0150/50, mulai pada ketukan pertama, berakhir pada ketukan kedua
Pertama, atur ukuran ayunan menjadi 50/50. Ini berarti ayunan ke belakang dan ayunan lanjutan memiliki ukuran yang sama. Selanjutnya, dengan mengikuti irama metronom, cobalah untuk memulai ayunan pada ketukan pertama dan mencapai posisi akhir pada ketukan kedua. Anda menyelaraskan awal dan akhir dengan bunyi "tik-tok".
02Ritme lebih penting daripada tempo — niat untuk mempertahankan kecepatan yang sama.
Yang benar-benar penting di sini bukanlah menyamai tempo itu sendiri, tetapi mempertahankan ritme yang baik di dalamnya. Ritme yang baik adalah hasil dari bermain dengan niat untuk mempertahankan kecepatan yang sama dari awal hingga akhir pukulan.

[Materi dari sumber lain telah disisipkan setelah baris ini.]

(** [x, err := m; if errors.Is(err, e) { return e' }]. *)
Definition duplicate_as (e' : error) (e : error) : error :=
  if errors_Is e domain.ErrDuplicate then e' else e.

(** [x, err := m; if err != nil && !errors.Is(err, ErrNotFound) { return err }]. *)
Definition found_or {S A} (zero : A) (m : M S A) : M S A :=
  let! r := try m in
  match r with
  | Ok a => ret a
  | Err e => if errors_Is e domain.ErrNotFound then ret zero else fail e
  end.

Section Registry.
Context `{PG : !Postgres} `{ENV : !Env} `{CR : !Crypto} `{SYS : !OS} `{STORE : !ArtifactStore} `{HOST : !Host}.

(** ** Files *)

(** [os.MkdirTemp("", pattern)]: the directory is new. *)
Definition os_MkdirTemp (pattern : string) : M FS string := fun fs =>
  let name := temp_dir pattern (fs_tick fs) in
  os_op (fun fs => at_real (follow_dir (fs_nodes fs) (parse name)) (fs_nodes fs) (fun q =>
    match lookup_node fs q with
    | Some _ => (Err file_exists, fs_nodes fs)
    | None => (Ok name, <[q := NDir]> (fs_nodes fs))
    end)) fs.

Definition under (p q : path) : bool :=
  bool_decide (q.1 = p.1) && bool_decide (firstn (length p.2) q.2 = p.2).

(** [os.RemoveAll]: a link is removed, not what it leads to. *)
Definition os_RemoveAll (p : path) : M FS unit := fun fs =>
  match follow_dir (fs_nodes fs) p with
  | None => (Err too_many_links, mkFS (fs_nodes fs) (S (fs_tick fs)))
  | Some q =>
      match os_fault (fs_tick fs) with
      | Some e =>
          (Err e, mkFS (filter (fun n : path * node =>
                     (under q n.1 && removed_before_failure (fs_tick fs) n.1) = false) (fs_nodes fs)) (S (fs_tick fs)))
      | None => (Ok tt, mkFS (filter (fun n : path * node => under q n.1 = false) (fs_nodes fs)) (S (fs_tick fs)))
      end
  end.

Definition removeTempDir (workdir : string) : M FS unit :=
  let! _ := try (os_RemoveAll (parse workdir)) in ret tt.

(** [os.Stat(filepath.Join(workdir, "buf.yaml"))], for the configuration. *)
Definition stat_buf_yaml (workdir : string) : M FS unit :=
  let! node := stat_path (parse (filepath_Join workdir "buf.yaml")) in
  match node with
  | None => fail registry.ErrBufConfigNotFound
  | Some _ => ret tt
  end.

(** ** Identifiers ([generators.go]) *)

Definition NewModuleID_ : M World ModuleID := let! value := random_hex in ret (NewModuleID value).
Definition NewModuleVersionID_ : M World ModuleVersionID :=
  let! value := random_hex in ret (NewModuleVersionID value).
Definition NewArtifactID_ : M World ArtifactID := let! value := random_hex in ret (NewArtifactID value).
Definition NewAPITokenID_ : M World APITokenID := let! value := random_hex in ret (NewAPITokenID value).
Definition NewBreakingReportID_ : M World BreakingReportID :=
  let! value := random_hex in ret (NewBreakingReportID value).
Definition NewBreakingChangeID_ : M World BreakingChangeID :=
  let! value := random_hex in ret (NewBreakingChangeID value).
Definition NewToken : M World string := fun w => (rand_token (w_tick w), tick w).

(** ** Modules *)

Definition create_module_transaction (module : Module_) (now : time) : M World unit :=
  let! _ := map_err (duplicate_as registry.ErrModuleAlreadyExists) (Module_Create module) in
  let! record := lift (NewModuleCreated module now) in
  let! wall := World.now in
  map_err (duplicate_as registry.ErrModuleAlreadyExists) (Create wall record).

Definition CreateModule (req : CreateModuleRequest) : M World Module_ :=
  let! name := map_err (fun _ => registry.ErrInvalidModuleName : error) (lift (NewModuleName (create_Name req))) in
  let! now := World.now in
  let! moduleID := NewModuleID_ in
  let module := mkModule moduleID name (create_Description req) (create_RepositoryURL req) now now in
  let! _ := WithinTransaction (create_module_transaction module now) in
  ret module.

Definition ListModules (limit offset : Z) : M World (list Module_) := Module_List limit offset.

Definition GetModule (nameValue : string) : M World Module_ :=
  let! name := map_err (fun _ => registry.ErrInvalidModuleName : error) (lift (NewModuleName nameValue)) in
  map_err (not_found_as registry.ErrModuleNotFound) (Module_GetByName name).

(** ** Versions *)

Definition ListModuleVersions (moduleName : string) (limit offset : Z) : M World (list ModuleVersion) :=
  let! module := GetModule moduleName in
  Version_ListByModule (module_ID module) limit offset.

Definition GetModuleVersion (moduleName versionValue : string) : M World ModuleVersion :=
  let! module := GetModule moduleName in
  let! version := map_err (fun _ => registry.ErrInvalidVersion : error) (lift (NewVersion versionValue)) in
  map_err (not_found_as registry.ErrModuleNotFound) (GetByModuleAndVersion (module_ID module) version).

Definition deprecated_version (now : time) (actor reason : string) (v : ModuleVersion) : ModuleVersion :=
  set_deprecation (Some now) actor reason v.

Definition deprecate_transaction (module : Module_) (moduleVersion : ModuleVersion) (now : time)
    (actor reason : string) : M World unit :=
  let! _ := UpdateDeprecation (version_ID moduleVersion) (Some now) actor reason in
  write_outbox (NewModuleVersionDeprecated (mkModuleVersionDeprecated module
    (deprecated_version now actor reason moduleVersion) actor reason now)).

Definition DeprecateModuleVersion (input : DeprecateModuleVersionInput) : M World ModuleVersion :=
  let! name := map_err (fun _ => registry.ErrInvalidModuleName : error)
                 (lift (NewModuleName (deprecate_ModuleName input))) in
  let! versionValue := map_err (fun _ => registry.ErrInvalidVersion : error)
                 (lift (NewVersion (deprecate_Version input))) in
  let actor := TrimSpace (deprecate_Actor input) in
  if (actor =? "")%string then fail registry.ErrInvalidActor else
  let reason := TrimSpace (deprecate_Reason input) in
  let! module := map_err (not_found_as registry.ErrModuleNotFound) (Module_GetByName name) in
  let! moduleVersion := map_err (not_found_as registry.ErrModuleNotFound)
                          (GetByModuleAndVersion (module_ID module) versionValue) in
  if IsDeprecated moduleVersion then ret moduleVersion else
  let! now := World.now in
  let! _ := WithinTransaction (deprecate_transaction module moduleVersion now actor reason) in
  ret (deprecated_version now actor reason moduleVersion).

Definition lintResultFromConfig (config : BufConfigInfo) : BufLintResult :=
  if negb (buf_LintEnabled config) then mkBufLintResult BufLintStatusNotRun ""
  else mkBufLintResult BufLintStatusPassed "".

Definition empty_config : BufConfigInfo := mkBufConfigInfo false false "" "" [] [] false false.

Definition GetModuleVersionDetails (moduleName versionValue : string) : M World ModuleVersionDetailsResponse :=
  let! moduleVersion := GetModuleVersion moduleName versionValue in
  let! artifacts := found_or [] (Artifact_ListByModuleVersion (version_ID moduleVersion)) in
  let! bufConfig := found_or empty_config (BufConfig_GetByModuleVersion (version_ID moduleVersion)) in
  let! metadataSummary := found_or (mkSummary 0 0 0 0 0 0 0 0 0)
                            (GetSummaryByModuleVersion (version_ID moduleVersion)) in
  ret (mkVersionDetails moduleVersion artifacts bufConfig (lintResultFromConfig bufConfig) metadataSummary).

Definition GetModuleVersionMetadata (moduleName versionValue : string) : M World DescriptorMetadata :=
  let! moduleVersion := GetModuleVersion moduleName versionValue in
  map_err (not_found_as registry.ErrModuleNotFound) (Metadata_GetByModuleVersion (version_ID moduleVersion)).

(** ** Artifacts *)

Section Service.
Variable svc : Service.
Let options := svc_options svc.

(** [io.LimitReader(reader, limit+1)]: the first bytes, and the error of the
    reader when it comes before the limit. *)
Definition read_limited (reader : Reader) (n : Z) : result string :=
  if n <=? 0 then Ok "" else
  if n <=? len reader.1 then Ok (take_string (Z.to_nat n) reader.1) else
  match reader.2 with
  | Some err => Err err
  | None => Ok reader.1
  end.

Definition readArtifact (reader : Reader) : result (string * string * Z) :=
  let limit := MaxArtifactSizeBytes options in
  let limit := if limit <=? 0 then 1 else limit in
  match read_limited reader (wrap64 (limit + 1)) with
  | Err err => Err (EWrap registry.ErrStorageFailure err)
  | Ok body =>
      if limit <? len body then Err registry.ErrArtifactTooLarge else Ok (body, sha256_hex body, len body)
  end.

Definition checksumBytes (body : string) : string * Z := (sha256_hex body, len body).

Definition recordArtifactCleanupFailure (key : string) (err : error) : M Registry unit :=
  if ArtifactCleanupObserver options then modify (add_observed key err) else ret tt.

Definition cleanup_one (key : string) : M Registry unit :=
  if (key =? "")%string then ret tt else
  let! deleted := try (on_store (store_Delete key)) in
  match deleted with
  | Err err => recordArtifactCleanupFailure key err
  | Ok _ => ret tt
  end.
Definition cleanupUploadedArtifacts (keys : list string) : M Registry unit := forM keys cleanup_one.

(** [if err != nil { svc.cleanupUploadedArtifacts(ctx, keys...); return err }]. *)
Definition or_cleanup {A} (keys : list string) (m : M Registry A) : M Registry A :=
  let! r := try m in
  match r with
  | Ok a => ret a
  | Err err => let! _ := cleanupUploadedArtifacts keys in fail err
  end.

Definition storage_failure (err : error) : error := EWrap registry.ErrStorageFailure err.

Definition readStoredArtifact (storageKey : string) : M Bucket string :=
  let! object := map_err storage_failure (store_Get storageKey) in
  map_err storage_failure (lift (object_Body object)).

(** ** Publication *)

Definition mapBufWorkflowError (err : error) (result : BufWorkflowResult) : error :=
  if (lint_Status (wr_LintResult result) =? BufLintStatusFailed)%string then EWrap registry.ErrBufLintFailed err else
  if 0 <? len (wr_BufImage result) then EWrap registry.ErrDescriptorExtractionFailed err else
  EWrap registry.ErrBufBuildFailed err.

Definition publish_transaction (module : Module_) (moduleVersion : ModuleVersion)
    (sourceArtifact bufImageArtifact : Artifact) (bufResult : BufWorkflowResult) (now : time) : M World unit :=
  let exists_ := map_err (duplicate_as registry.ErrModuleVersionAlreadyExists) in
  let! _ := exists_ (Version_Create moduleVersion) in
  let! _ := exists_ (Artifact_Create sourceArtifact) in
  let! _ := exists_ (Artifact_Create bufImageArtifact) in
  let! _ := BufConfig_Save (version_ID moduleVersion) (wr_ConfigInfo bufResult) in
  let! _ := Metadata_Save (version_ID moduleVersion) (wr_DescriptorMetadata bufResult) in
  let! _ := (if svc_dependencies svc then
               let! _ := RebuildPublishedModuleVersionDependencies module moduleVersion
                           (wr_DescriptorMetadata bufResult) in ret tt
             else ret tt) in
  let! record := lift (NewModuleVersionPublished (mkModuleVersionPublished module moduleVersion sourceArtifact
    bufImageArtifact (wr_ConfigInfo bufResult) (wr_LintResult bufResult)
    (Summary (wr_DescriptorMetadata bufResult)) now)) in
  let! wall := World.now in
  exists_ (Create wall record).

Sangat mudah terjebak jika Anda mencoba menjaga irama sendirian. Anda mungkin mencoba mencocokkan ritme dengan melakukan ayunan ke belakang yang lambat dan ayunan ke bawah yang cepat, atau sebaliknya, dengan melakukan ayunan ke belakang yang cepat dan memperlambat ayunan lanjutan. Keduanya bukanlah ritme yang baik. Satu-satunya hal yang perlu kita latih adalah menjaga irama dengan tujuan mempertahankan kecepatan yang konsisten dari awal hingga akhir.
03Tempo standar adalah 60 bpm — sesuaikan dengan selera Anda.
Kecepatan metronom sekitar 60 bpm umumnya direkomendasikan sebagai standar. Namun, Anda mungkin perlu menyesuaikannya tergantung pada tempo Anda. Jika tempo Anda biasanya terlalu lambat dan perlu dikoreksi, cobalah mempercepatnya sedikit menjadi sekitar 65; sebaliknya, jika Anda cenderung bermain terlalu cepat dan terburu-buru dan ingin bermain lebih tenang, cobalah berlatih pada kecepatan sekitar 55.
Hari ini, saya akan menunjukkan cara berlatih dengan tempo standar 60 bpm. Mulailah dengan membiasakan diri dengan tempo tanpa bola, lalu coba memukul dengan bola.
Hanya dengan dua alat ini—metronom dan referensi ukuran—Anda dapat berlatih ritme di mana saja. Sesuaikan awal dan akhir dengan ketukan, dan ingatlah untuk mempertahankan kecepatan yang sama sepanjang latihan. Itu saja untuk latihan hari ini.